> _What needs to be done_
Write out every line below that contains "subst".

> _Data for review_
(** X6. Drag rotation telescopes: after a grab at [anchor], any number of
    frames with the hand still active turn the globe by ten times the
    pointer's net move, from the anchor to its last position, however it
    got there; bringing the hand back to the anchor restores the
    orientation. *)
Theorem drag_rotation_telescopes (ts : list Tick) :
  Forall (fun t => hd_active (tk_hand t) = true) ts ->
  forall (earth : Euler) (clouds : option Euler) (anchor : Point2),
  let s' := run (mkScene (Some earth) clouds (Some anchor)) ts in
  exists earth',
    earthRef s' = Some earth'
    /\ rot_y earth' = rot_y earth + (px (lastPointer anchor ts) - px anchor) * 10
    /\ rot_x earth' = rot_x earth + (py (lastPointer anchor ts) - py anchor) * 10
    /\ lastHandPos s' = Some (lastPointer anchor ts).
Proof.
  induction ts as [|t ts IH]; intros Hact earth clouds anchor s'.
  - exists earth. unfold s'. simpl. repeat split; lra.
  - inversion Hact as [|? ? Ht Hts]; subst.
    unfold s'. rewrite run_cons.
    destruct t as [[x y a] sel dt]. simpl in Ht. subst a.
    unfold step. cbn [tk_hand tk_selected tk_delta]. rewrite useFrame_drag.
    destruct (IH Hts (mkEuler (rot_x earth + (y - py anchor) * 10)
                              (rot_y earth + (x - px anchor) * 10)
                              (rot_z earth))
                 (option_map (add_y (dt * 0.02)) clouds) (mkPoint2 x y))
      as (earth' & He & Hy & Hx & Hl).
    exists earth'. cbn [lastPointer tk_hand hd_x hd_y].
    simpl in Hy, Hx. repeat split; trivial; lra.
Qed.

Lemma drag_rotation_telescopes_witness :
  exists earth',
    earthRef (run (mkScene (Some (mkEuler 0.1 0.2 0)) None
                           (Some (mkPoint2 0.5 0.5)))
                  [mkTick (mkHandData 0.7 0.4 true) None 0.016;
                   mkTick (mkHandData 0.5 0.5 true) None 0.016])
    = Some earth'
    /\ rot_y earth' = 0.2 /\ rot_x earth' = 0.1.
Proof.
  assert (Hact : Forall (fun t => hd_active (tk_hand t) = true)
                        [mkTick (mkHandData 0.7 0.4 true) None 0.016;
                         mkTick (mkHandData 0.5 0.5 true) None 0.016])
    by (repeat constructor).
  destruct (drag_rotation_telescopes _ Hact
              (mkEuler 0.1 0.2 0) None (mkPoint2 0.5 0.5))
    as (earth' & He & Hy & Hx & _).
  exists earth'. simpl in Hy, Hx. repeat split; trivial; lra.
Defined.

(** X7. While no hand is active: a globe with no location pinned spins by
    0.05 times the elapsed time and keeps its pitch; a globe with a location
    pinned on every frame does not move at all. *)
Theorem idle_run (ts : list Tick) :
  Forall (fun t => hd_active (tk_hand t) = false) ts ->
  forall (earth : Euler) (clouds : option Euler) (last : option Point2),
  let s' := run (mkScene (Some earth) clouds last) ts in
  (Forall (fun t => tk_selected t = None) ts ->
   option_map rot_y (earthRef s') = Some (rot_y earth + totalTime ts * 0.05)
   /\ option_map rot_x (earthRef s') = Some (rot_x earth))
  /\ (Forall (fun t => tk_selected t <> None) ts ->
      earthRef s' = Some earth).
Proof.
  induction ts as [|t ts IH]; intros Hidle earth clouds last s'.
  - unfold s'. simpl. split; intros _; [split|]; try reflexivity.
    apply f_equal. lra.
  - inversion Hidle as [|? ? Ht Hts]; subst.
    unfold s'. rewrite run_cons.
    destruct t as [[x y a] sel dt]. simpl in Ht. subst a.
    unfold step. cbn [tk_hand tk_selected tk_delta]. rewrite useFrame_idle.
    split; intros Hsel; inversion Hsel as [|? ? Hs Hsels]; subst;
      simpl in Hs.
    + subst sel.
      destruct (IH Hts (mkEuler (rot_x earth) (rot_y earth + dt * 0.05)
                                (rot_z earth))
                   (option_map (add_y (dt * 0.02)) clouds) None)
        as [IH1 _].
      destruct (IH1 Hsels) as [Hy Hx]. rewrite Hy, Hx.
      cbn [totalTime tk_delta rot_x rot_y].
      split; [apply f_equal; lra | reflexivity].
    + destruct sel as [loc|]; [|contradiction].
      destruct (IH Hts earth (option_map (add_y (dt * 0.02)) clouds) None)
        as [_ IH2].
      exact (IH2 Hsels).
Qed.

> _Finished task_
  - inversion Hact as [|? ? Ht Hts]; subst.
    destruct t as [[x y a] sel dt]. simpl in Ht. subst a.
  - inversion Hidle as [|? ? Ht Hts]; subst.
    destruct t as [[x y a] sel dt]. simpl in Ht. subst a.
    split; intros Hsel; inversion Hsel as [|? ? Hs Hsels]; subst;
    + subst sel.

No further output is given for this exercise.